Exercise description
All lines from the opening of the data to the line containing "register file." must be returned unchanged, and only those lines.

[Opening Provided data section]

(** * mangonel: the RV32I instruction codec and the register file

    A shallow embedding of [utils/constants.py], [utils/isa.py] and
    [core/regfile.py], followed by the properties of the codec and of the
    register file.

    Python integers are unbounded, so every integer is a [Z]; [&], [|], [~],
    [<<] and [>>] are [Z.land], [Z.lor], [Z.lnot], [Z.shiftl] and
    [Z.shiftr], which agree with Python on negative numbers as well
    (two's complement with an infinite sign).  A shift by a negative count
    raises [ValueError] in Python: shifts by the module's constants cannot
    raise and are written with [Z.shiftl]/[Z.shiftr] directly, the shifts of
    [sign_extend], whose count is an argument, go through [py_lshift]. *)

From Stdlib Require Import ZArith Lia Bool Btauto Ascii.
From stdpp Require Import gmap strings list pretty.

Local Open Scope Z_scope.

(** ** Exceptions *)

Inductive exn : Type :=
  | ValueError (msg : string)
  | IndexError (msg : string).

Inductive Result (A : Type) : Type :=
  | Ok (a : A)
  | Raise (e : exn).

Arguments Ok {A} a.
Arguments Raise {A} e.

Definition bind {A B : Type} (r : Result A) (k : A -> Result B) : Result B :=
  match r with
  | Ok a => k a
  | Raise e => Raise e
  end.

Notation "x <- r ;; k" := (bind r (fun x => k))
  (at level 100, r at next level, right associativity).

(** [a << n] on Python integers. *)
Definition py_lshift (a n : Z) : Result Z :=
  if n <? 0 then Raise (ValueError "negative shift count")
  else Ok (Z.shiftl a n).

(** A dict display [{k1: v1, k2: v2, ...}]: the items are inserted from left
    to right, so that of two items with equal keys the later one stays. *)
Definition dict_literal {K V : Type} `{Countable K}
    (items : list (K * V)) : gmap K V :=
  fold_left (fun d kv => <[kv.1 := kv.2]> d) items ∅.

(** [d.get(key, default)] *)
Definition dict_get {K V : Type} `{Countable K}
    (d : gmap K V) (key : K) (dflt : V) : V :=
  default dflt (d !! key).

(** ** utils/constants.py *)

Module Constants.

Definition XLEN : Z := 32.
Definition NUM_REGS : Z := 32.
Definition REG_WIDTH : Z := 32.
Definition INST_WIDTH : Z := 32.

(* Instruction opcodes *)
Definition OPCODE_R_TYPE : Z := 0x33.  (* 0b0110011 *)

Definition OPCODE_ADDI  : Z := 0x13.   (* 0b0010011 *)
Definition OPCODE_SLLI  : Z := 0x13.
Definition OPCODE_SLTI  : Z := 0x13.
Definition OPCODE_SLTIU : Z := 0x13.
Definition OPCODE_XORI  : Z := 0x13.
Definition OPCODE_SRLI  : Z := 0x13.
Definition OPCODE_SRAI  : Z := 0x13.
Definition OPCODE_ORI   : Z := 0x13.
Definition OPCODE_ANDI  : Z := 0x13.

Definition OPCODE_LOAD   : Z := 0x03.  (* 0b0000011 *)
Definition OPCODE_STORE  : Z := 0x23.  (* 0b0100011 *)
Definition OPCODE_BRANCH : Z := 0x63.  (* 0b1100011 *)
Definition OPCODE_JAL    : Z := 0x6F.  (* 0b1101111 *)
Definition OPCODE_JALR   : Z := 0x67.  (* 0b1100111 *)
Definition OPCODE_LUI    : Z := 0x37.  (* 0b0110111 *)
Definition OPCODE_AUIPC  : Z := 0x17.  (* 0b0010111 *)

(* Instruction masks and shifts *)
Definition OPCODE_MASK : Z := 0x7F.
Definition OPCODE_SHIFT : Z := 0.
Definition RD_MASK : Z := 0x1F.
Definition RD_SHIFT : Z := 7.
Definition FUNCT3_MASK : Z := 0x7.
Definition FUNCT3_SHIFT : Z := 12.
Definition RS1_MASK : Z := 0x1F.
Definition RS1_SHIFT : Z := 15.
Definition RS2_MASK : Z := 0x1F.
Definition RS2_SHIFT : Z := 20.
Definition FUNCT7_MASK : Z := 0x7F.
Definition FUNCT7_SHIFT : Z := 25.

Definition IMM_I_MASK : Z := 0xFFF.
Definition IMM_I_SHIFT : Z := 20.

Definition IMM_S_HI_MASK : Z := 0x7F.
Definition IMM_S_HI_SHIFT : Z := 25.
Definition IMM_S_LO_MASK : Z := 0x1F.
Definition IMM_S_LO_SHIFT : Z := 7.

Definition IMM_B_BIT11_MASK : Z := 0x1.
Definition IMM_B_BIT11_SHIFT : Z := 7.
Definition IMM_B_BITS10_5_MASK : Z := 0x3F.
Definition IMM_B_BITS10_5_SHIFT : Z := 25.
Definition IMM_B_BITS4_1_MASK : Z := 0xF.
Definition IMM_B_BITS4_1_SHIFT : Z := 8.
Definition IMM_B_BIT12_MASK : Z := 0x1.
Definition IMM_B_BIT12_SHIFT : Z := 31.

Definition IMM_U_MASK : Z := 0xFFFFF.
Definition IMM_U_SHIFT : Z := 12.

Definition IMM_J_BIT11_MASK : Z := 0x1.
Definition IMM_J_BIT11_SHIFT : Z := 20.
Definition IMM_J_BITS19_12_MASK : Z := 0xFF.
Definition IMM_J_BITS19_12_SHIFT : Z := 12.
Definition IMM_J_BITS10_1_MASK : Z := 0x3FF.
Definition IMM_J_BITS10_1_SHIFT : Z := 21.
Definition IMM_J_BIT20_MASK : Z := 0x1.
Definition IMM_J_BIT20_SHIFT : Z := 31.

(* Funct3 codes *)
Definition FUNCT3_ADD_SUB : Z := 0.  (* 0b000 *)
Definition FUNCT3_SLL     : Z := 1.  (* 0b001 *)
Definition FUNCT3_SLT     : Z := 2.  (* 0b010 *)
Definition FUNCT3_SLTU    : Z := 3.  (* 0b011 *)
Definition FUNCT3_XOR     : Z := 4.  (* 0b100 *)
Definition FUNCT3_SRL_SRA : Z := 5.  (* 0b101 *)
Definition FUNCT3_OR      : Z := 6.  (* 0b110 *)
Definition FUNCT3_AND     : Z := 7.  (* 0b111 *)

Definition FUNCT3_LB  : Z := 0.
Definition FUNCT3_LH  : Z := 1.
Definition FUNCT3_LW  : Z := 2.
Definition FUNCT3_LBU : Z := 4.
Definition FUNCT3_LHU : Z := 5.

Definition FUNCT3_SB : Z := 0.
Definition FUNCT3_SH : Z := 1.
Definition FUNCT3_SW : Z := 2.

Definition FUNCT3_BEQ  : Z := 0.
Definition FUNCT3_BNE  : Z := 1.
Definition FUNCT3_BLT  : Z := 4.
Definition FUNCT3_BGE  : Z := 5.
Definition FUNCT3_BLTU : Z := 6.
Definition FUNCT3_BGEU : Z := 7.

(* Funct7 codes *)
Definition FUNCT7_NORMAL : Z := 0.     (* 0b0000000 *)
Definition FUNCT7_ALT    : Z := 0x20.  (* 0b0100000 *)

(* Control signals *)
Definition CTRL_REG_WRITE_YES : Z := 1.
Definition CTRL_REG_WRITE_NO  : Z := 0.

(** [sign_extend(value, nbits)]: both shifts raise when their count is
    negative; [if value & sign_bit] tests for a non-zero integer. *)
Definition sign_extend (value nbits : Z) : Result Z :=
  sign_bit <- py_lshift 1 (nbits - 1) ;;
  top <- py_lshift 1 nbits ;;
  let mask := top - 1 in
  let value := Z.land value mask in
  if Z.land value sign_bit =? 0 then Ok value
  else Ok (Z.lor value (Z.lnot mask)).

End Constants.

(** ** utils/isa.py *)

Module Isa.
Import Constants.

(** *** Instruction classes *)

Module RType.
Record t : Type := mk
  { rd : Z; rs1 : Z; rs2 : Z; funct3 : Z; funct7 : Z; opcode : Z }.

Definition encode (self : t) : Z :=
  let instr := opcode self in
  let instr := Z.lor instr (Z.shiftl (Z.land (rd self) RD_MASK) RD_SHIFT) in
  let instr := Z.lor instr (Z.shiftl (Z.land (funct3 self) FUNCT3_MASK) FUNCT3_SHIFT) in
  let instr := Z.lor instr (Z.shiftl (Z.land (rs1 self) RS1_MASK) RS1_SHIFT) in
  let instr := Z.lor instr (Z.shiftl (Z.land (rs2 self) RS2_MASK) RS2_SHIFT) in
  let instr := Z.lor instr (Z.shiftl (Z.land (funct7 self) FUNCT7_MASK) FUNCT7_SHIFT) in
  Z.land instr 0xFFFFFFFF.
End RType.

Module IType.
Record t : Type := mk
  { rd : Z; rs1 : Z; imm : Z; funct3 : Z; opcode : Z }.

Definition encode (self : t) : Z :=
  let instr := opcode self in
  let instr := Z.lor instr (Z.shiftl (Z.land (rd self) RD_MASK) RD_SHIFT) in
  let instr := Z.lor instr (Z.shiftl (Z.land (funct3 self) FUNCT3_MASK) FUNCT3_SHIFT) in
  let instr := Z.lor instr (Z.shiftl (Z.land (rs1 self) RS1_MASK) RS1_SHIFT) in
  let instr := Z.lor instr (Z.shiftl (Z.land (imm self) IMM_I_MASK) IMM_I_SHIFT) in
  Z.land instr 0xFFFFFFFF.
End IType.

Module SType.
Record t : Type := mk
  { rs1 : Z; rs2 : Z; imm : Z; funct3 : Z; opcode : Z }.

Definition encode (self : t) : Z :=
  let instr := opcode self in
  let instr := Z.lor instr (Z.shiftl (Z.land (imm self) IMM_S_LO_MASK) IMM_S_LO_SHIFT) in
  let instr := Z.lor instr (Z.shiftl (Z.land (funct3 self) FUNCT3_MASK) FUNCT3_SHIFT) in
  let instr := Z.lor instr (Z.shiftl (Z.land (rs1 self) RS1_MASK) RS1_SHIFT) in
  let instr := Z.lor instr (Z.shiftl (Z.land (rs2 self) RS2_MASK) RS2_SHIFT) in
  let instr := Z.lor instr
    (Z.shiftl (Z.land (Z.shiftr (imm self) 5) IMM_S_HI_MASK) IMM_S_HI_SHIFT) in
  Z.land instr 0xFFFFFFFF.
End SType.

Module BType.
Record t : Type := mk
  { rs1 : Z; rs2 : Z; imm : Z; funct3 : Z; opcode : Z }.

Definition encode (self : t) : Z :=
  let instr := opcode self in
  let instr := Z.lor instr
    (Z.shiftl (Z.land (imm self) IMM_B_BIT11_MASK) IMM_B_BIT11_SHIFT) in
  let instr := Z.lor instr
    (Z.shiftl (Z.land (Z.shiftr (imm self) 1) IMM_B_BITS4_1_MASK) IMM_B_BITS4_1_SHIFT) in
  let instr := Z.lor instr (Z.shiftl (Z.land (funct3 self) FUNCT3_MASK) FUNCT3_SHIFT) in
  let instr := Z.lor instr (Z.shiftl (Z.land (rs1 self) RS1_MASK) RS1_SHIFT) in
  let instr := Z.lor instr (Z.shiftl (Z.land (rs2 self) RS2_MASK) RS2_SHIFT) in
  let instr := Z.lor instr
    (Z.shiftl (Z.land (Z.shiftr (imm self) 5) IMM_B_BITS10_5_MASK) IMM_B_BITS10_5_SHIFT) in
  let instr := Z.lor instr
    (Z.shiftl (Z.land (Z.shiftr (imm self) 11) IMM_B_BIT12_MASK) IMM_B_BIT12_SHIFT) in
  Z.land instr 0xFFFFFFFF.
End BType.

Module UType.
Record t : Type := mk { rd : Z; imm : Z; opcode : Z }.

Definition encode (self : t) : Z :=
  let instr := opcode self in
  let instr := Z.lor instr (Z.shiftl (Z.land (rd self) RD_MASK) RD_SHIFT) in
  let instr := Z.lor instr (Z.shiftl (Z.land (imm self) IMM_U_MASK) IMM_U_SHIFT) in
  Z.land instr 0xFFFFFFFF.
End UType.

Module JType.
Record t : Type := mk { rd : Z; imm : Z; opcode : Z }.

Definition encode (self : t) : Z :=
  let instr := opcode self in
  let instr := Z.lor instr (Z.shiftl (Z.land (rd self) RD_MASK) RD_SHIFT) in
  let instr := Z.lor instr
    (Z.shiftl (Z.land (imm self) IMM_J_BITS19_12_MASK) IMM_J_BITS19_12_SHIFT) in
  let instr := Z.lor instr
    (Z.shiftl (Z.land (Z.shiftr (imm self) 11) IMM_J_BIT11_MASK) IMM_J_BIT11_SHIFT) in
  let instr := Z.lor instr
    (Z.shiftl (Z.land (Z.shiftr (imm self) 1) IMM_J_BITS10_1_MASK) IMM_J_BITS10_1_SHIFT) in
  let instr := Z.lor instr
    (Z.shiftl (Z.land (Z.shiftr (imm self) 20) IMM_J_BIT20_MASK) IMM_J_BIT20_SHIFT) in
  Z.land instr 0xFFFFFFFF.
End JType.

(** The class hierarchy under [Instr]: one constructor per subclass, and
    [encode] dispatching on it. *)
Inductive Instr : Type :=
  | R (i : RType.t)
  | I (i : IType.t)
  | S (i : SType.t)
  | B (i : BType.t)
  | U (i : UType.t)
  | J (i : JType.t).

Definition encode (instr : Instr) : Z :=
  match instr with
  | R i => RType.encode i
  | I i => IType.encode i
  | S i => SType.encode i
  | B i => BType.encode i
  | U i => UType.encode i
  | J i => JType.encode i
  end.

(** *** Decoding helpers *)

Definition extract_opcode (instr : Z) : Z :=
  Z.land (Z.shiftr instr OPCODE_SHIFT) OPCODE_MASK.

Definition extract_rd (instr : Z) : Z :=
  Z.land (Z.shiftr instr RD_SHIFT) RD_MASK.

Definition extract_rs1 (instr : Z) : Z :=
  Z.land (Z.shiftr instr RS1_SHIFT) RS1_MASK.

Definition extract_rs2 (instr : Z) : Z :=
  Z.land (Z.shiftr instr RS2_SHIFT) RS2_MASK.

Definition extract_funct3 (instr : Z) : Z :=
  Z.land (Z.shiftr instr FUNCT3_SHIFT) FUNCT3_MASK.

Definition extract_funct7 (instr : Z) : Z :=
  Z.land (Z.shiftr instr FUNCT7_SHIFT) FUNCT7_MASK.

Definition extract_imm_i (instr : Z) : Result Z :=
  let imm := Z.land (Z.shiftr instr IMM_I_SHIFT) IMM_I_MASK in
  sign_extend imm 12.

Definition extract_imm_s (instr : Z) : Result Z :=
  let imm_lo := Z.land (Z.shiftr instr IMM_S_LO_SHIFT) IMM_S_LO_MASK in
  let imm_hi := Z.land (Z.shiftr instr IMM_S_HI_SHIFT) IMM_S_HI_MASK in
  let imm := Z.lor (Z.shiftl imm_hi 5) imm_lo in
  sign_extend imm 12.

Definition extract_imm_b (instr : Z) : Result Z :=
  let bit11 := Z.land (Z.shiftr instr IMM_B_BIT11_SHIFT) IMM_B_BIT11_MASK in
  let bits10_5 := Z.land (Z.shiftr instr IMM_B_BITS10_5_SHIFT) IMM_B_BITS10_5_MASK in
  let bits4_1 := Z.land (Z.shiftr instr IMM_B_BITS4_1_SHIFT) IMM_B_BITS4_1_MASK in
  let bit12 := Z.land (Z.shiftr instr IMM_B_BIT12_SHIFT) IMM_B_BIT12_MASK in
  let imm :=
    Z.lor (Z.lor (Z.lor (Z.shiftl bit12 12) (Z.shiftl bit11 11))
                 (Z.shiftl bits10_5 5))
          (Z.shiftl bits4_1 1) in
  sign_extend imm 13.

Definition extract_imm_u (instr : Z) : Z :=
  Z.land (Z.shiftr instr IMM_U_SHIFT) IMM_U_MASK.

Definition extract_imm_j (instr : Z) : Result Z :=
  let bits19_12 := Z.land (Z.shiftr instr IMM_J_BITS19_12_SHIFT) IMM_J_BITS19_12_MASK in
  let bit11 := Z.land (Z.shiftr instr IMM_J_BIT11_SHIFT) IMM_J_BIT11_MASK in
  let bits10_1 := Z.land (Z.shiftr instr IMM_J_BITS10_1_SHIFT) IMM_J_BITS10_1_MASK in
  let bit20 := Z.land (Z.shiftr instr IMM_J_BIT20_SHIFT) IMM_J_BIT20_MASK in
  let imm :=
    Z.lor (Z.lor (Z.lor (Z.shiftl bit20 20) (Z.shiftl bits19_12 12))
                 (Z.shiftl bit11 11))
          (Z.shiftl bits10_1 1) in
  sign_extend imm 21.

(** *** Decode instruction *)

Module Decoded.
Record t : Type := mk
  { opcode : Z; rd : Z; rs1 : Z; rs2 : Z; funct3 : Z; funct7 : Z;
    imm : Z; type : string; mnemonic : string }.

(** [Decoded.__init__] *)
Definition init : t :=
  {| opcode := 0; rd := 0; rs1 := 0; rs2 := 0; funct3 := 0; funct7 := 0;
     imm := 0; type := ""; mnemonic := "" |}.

[Closing Provided data section]

Response to this task
(** * mangonel: the RV32I instruction codec and the register file

    A shallow embedding of [utils/constants.py], [utils/isa.py] and
    [core/regfile.py], followed by the properties of the codec and of the
    register file.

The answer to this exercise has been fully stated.